** Exercise details **
Look for "forall" in each line of the entries, and return the matching lines.

** Data for this task **
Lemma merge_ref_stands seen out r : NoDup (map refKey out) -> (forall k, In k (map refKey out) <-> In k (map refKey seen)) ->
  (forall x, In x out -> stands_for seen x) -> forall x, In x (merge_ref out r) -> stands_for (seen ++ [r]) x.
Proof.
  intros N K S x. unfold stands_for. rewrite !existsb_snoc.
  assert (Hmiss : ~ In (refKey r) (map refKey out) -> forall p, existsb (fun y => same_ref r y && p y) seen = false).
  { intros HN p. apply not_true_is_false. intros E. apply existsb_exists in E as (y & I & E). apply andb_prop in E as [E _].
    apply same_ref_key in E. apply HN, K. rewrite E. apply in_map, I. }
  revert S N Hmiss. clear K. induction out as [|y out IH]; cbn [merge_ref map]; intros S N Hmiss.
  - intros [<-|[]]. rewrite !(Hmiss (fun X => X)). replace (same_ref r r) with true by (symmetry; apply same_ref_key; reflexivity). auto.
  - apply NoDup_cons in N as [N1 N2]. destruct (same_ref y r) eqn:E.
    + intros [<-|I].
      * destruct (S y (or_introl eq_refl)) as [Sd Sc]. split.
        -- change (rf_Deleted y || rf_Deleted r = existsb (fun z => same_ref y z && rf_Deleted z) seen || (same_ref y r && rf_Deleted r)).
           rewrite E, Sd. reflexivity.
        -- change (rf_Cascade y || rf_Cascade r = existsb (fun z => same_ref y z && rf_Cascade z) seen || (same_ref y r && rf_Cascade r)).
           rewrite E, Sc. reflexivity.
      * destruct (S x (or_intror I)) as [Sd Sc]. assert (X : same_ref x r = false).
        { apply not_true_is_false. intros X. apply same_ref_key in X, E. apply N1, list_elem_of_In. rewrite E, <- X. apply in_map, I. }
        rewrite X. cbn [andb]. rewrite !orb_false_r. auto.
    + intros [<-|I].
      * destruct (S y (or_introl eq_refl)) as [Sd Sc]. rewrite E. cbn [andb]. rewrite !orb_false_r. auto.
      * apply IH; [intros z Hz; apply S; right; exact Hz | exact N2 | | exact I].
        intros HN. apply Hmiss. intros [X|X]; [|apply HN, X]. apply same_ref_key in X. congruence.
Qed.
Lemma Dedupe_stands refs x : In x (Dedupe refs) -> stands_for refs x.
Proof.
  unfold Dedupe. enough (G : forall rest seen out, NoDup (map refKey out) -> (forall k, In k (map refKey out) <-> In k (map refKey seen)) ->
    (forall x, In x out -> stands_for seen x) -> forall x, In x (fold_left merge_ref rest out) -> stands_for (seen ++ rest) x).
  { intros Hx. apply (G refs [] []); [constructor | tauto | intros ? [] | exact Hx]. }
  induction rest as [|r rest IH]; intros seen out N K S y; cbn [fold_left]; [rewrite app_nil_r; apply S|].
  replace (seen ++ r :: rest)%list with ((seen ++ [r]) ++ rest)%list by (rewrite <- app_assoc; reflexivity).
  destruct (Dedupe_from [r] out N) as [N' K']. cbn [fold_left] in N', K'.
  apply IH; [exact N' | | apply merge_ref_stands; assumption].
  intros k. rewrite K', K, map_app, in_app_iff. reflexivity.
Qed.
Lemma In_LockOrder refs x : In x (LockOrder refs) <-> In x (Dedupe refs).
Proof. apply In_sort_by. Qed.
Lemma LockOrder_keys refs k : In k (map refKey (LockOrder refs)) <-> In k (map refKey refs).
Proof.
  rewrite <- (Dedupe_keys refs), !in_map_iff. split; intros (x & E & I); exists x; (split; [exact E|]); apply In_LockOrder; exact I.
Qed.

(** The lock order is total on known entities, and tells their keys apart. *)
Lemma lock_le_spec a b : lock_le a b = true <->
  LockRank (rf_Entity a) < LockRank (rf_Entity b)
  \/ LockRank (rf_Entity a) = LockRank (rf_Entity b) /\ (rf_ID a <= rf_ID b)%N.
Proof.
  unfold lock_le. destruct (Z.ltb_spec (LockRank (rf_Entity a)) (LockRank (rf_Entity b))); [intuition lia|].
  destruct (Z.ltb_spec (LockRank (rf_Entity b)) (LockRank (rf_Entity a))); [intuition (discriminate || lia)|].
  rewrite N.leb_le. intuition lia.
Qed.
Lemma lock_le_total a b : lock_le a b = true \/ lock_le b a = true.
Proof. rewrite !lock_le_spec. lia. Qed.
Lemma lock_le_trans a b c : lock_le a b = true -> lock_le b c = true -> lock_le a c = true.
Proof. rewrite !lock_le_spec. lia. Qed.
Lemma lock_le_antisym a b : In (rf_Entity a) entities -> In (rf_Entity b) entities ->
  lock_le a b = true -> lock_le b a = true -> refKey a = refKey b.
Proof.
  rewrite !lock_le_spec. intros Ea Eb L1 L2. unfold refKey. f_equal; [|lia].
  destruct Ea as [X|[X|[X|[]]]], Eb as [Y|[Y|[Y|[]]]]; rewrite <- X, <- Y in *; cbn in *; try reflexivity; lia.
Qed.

** Solution to this problem **
Lemma merge_ref_stands seen out r : NoDup (map refKey out) -> (forall k, In k (map refKey out) <-> In k (map refKey seen)) ->
  (forall x, In x out -> stands_for seen x) -> forall x, In x (merge_ref out r) -> stands_for (seen ++ [r]) x.
  assert (Hmiss : ~ In (refKey r) (map refKey out) -> forall p, existsb (fun y => same_ref r y && p y) seen = false).
  unfold Dedupe. enough (G : forall rest seen out, NoDup (map refKey out) -> (forall k, In k (map refKey out) <-> In k (map refKey seen)) ->
    (forall x, In x out -> stands_for seen x) -> forall x, In x (fold_left merge_ref rest out) -> stands_for (seen ++ rest) x).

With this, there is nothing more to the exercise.